Okay, here is my understanding of AI so far:

AI doesn’t actually understand text, only numbers, so when you are chatting with ChatGPT for example, he is actually transforming text to numbers behind the scenes. These numbers are called a vector(eg.: 1, 0.5, -0.9…), hence a vector database is a database that stores these numbers.

So what is RAG(Retrieval Augmented Generation)?
RAG is a way of enhancing the AI to respond from your knowledge base. How does it work?

  1. You convert your knowledge base(PDFs, FAQ, product database etc…) to embeddings(this is just a fancy name for vectors, basically you convert text to numbers).
  2. The user asks a question. You search the vector database and return the embeddings most similar to the question.
  3. You send the question along with the embeddings to an LLM to format a nice looking response.

That sounds like a lot of work, I don’t want to be an AI engineer, I want to work less, not more.
That’s what Langchain is for. Basically, it’s a framework that does all of these low level tasks for you. It’s not an AI itself, but more like an interface to AI. You use it to communicate to AI(any LLM model interchangeably), convert text to vectors, search the vector database and other AI stuff. Langchain4j is the one for Java developers.

Okay, but I don’t need AI to answer questions, I need him to talk to my fiance and schedule all of our date nights and put them in my calendar.
Those are called Tools in Langchain(or Functions for OpenAI). Basically a tool enables the AI to call external APIs, for example to create events in your calendar or get your intimate messages from WhatsApp. The problem is that these tools are not AI native, they are Langchain specific, meaning that if you want to give up the Langchain framework, you will lose the tool functionality. Unless you use OpenAI, which has it’s own tools called Functions, but then you will need to port the code between these 2, so again a pain in the groin.

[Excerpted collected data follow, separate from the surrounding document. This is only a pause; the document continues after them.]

Module IJoltPhysicsCollision.
Inductive method : ctype -> Type :=
| ConvexFromVerts (pVerts : ptr) (vertCount : Z) : method c_ptr
| ConvexFromPlanes (pPlanes : ptr) (planeCount : Z) (mergeDistance : float) : method c_ptr
| ConvexVolume (pConvex : ptr) : method c_float
| ConvexSurfaceArea (pConvex : ptr) : method c_float
| SetConvexGameData (pConvex : ptr) (gameData : Z) : method c_void
| ConvexFree (pConvex : ptr) : method c_void
| BBoxToConvex (mins maxs : ptr) : method c_ptr
| ConvexFromConvexPolyhedron (ConvexPolyhedron : ptr) : method c_ptr
| ConvexesFromConvexPolygon (vPolyNormal pPoints : ptr) (iPointCount : Z) (pOutput : ptr) : method c_void
| PolysoupCreate : method c_ptr
| PolysoupDestroy (pSoup : ptr) : method c_void
| PolysoupAddTriangle (pSoup a b c : ptr) (materialIndex7bits : Z) : method c_void
| ConvertPolysoupToCollide (pSoup : ptr) (useMOPP : bool) : method c_ptr
| ConvertConvexToCollide (pConvex : ptr) (convexCount : Z) : method c_ptr
| ConvertConvexToCollideParams (pConvex : ptr) (convexCount : Z) (convertParams : ptr) : method c_ptr
| DestroyCollide (pCollide : ptr) : method c_void
| CollideSize (pCollide : ptr) : method c_int
| CollideWrite (pDest pCollide : ptr) (bSwap : bool) : method c_int
| UnserializeCollide (pBuffer : ptr) (size index : Z) : method c_ptr
| CollideVolume (pCollide : ptr) : method c_float
| CollideSurfaceArea (pCollide : ptr) : method c_float
| CollideGetExtent (pCollide collideOrigin collideAngles direction : ptr) : method c_Vector
| CollideGetAABB (pMins pMaxs pCollide collideOrigin collideAngles : ptr) : method c_void
| CollideGetMassCenter (pCollide pOutMassCenter : ptr) : method c_void
| CollideSetMassCenter (pCollide massCenter : ptr) : method c_void
| CollideGetOrthographicAreas (pCollide : ptr) : method c_Vector
| CollideSetOrthographicAreas (pCollide areas : ptr) : method c_void
| CollideIndex (pCollide : ptr) : method c_int
| BBoxToCollide (mins maxs : ptr) : method c_ptr
| GetConvexesUsedInCollideable (pCollideable pOutputArray : ptr) (iOutputArrayLimit : Z) : method c_int
| TraceBox (start end_ mins maxs pCollide collideOrigin collideAngles ptr_ : ptr) : method c_void
| TraceBox_ray (ray pCollide collideOrigin collideAngles ptr_ : ptr) : method c_void
| TraceBox_mask (ray : ptr) (contentsMask : Z) (pConvexInfo pCollide collideOrigin collideAngles ptr_ : ptr) : method c_void
| TraceCollide (start end_ pSweepCollide sweepAngles pCollide collideOrigin collideAngles ptr_ : ptr) : method c_void
| IsBoxIntersectingCone (boxAbsMins boxAbsMaxs cone : ptr) : method c_bool
| VCollideLoad (pOutput : ptr) (solidCount : Z) (pBuffer : ptr) (size : Z) (swap : bool) : method c_void
| VCollideUnload (pVCollide : ptr) : method c_void
| VPhysicsKeyParserCreate (pKeyData : ptr) : method c_ptr
| VPhysicsKeyParserCreate_vcollide (pVCollide : ptr) : method c_ptr
| VPhysicsKeyParserDestroy (pParser : ptr) : method c_void
| CreateDebugMesh (pCollisionModel outVerts : ptr) : method c_int
| DestroyDebugMesh (vertCount : Z) (outVerts : ptr) : method c_void
| CreateQueryModel (pCollide : ptr) : method c_ptr
| DestroyQueryModel (pQuery : ptr) : method c_void
| ThreadContextCreate : method c_ptr
| ThreadContextDestroy (pThreadContex : ptr) : method c_void
| CreateVirtualMesh (params : ptr) : method c_ptr
| SupportsVirtualMesh : method c_bool
| GetBBoxCacheSize (pCachedSize pCachedCount : ptr) : method c_bool
| PolyhedronFromConvex (pConvex : ptr) (bUseTempPolyhedron : bool) : method c_ptr
| OutputDebugInfo (pCollide : ptr) : method c_void
| ReadStat (statID : Z) : method c_int
| CollideGetRadius (pCollide : ptr) : method c_float
| VCollideAllocUserData (pVCollide : ptr) (userDataSize : Z) : method c_ptr
| VCollideFreeUserData (pVCollide : ptr) : method c_void
| VCollideCheck (pVCollide pName : ptr) : method c_void
| TraceBoxAA (ray pCollide ptr_ : ptr) : method c_bool
| DuplicateAndScale (pOut pIn : ptr) (flScale : float) : method c_void.
End IJoltPhysicsCollision.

Ha, gotcha you now, the AI-tool communication was already standardized. Haven’t you heard about MCP?
Indeed, the very new and trendy Model Context Protocol created by Anthropic seems to be the most promising standardization of AI-tool communication so far. There are still a few drawbacks to it though. First the LLM needs to be adapted for it. Currently OpenAI and Anthropic seems to be the ones that officially support it. Second, it’s the job of the AI to call the tools, you just specify what your tools can do, and he decides when to call and use them. Now for enterprise or more sensitive use cases you might need a bit more control over the workflow.

Nevertheless, MCP is still a great addition, as it may simplify your AI-tools interface, so you only need to write it once, and you won’t need to rewrite it in case you need to change the Langchain framework. And you can still use them together, MCP for tool communication, and Langchain for managing the workflow, so you have the best of 2 worlds.

Seems like @heguangyong wrote an MCP server for Moqui, so maybe he can share his experience so far? GitHub - heguangyong/moqui-mcp

Bonus
What about using AI to search products instead of the current Elasticsearch implementation?
Depends on the use case. AI search would be more user friendly, since you can do queries in natural language, but the main drawback is that it is a lot more computationally demanding compared to a traditional Elastic search.

Note: So far, in my opinion, MCP seems to be the most practical, easiest and fastest solution to have a natural language interface for Moqui. Combined with a local LLM(eg. ollama with open webui), you also get data privacy. But not so sure about the reliability part.